[Extracted entries Boundary: Start]
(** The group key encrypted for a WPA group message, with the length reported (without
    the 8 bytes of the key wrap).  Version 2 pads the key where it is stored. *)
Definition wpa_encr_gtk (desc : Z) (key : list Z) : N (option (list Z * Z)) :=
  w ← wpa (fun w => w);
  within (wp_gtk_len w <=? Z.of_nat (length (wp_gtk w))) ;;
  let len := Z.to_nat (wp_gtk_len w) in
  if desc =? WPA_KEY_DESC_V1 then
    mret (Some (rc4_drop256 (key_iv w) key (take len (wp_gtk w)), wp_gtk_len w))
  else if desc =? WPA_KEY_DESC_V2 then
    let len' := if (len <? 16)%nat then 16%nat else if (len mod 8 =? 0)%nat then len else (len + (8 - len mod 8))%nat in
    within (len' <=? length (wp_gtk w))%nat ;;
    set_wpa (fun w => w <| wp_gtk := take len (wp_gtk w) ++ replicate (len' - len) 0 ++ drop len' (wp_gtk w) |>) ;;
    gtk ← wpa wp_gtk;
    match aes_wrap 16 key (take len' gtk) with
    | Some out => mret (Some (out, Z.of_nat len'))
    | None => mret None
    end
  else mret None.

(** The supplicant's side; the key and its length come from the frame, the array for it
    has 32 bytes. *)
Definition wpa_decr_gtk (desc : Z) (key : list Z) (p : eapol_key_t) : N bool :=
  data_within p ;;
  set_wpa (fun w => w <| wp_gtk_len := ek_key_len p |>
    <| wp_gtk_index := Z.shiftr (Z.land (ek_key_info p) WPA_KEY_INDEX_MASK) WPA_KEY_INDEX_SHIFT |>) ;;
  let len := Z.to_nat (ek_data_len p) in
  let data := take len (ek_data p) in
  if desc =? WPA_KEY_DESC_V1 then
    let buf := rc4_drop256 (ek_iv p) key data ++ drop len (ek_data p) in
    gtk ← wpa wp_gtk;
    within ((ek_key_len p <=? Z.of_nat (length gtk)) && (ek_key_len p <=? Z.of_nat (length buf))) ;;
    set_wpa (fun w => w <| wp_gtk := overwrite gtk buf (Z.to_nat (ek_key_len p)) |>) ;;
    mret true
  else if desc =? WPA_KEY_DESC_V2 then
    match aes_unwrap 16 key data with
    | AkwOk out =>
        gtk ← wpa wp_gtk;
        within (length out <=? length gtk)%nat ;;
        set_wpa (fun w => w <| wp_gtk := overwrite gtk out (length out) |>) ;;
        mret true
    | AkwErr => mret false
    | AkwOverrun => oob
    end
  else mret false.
[Extracted entries Boundary: End]
[Extracted entries Boundary: Start]
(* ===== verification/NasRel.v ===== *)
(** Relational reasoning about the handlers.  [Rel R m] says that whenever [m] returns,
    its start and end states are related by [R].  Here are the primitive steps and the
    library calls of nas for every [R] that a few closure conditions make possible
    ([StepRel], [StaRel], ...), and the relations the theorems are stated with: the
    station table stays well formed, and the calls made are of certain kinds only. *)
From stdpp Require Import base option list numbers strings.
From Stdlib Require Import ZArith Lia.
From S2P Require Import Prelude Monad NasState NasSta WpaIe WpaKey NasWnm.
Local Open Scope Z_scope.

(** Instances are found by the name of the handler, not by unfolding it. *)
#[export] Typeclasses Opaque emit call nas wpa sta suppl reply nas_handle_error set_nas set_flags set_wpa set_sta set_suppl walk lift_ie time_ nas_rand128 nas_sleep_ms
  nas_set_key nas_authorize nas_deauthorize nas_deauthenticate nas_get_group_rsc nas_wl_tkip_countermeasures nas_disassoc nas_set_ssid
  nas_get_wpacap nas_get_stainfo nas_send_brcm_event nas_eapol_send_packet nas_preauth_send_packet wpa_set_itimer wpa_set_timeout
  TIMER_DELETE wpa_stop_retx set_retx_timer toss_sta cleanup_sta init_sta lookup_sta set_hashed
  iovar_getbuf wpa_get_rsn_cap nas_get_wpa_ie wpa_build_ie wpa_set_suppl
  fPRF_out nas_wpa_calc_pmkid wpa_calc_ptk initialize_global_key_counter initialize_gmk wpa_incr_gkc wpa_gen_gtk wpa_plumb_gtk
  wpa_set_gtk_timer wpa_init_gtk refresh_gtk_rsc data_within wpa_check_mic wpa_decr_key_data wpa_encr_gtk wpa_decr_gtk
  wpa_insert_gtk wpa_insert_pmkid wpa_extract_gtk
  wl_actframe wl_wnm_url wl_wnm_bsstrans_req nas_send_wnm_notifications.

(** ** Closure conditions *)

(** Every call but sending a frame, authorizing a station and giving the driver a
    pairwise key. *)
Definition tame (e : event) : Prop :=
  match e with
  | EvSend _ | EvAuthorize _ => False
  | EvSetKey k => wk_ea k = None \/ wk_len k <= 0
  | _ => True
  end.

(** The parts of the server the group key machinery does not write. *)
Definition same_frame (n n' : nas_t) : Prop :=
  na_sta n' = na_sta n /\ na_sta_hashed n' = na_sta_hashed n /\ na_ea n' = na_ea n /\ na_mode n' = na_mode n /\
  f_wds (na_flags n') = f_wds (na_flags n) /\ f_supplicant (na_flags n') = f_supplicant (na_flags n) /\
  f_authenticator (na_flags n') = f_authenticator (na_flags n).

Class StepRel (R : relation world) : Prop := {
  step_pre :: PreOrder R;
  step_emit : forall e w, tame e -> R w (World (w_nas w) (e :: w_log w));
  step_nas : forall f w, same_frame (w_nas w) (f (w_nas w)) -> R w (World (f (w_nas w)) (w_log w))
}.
[Extracted entries Boundary: End]
◆ **Brief**:
From the records above, give again exactly the lines running from the line with "<| wp_gtk_index := Z.shiftr" to the line with "else mret false.", inclusive.

◆ **Answer box**:
    <| wp_gtk_index := Z.shiftr (Z.land (ek_key_info p) WPA_KEY_INDEX_MASK) WPA_KEY_INDEX_SHIFT |>) ;;
  let len := Z.to_nat (ek_data_len p) in
  let data := take len (ek_data p) in
  if desc =? WPA_KEY_DESC_V1 then
    let buf := rc4_drop256 (ek_iv p) key data ++ drop len (ek_data p) in
    gtk ← wpa wp_gtk;
    within ((ek_key_len p <=? Z.of_nat (length gtk)) && (ek_key_len p <=? Z.of_nat (length buf))) ;;
    set_wpa (fun w => w <| wp_gtk := overwrite gtk buf (Z.to_nat (ek_key_len p)) |>) ;;
    mret true
  else if desc =? WPA_KEY_DESC_V2 then
    match aes_unwrap 16 key data with
    | AkwOk out =>
        gtk ← wpa wp_gtk;
        within (length out <=? length gtk)%nat ;;
        set_wpa (fun w => w <| wp_gtk := overwrite gtk out (length out) |>) ;;
        mret true
    | AkwErr => mret false
    | AkwOverrun => oob
    end
  else mret false.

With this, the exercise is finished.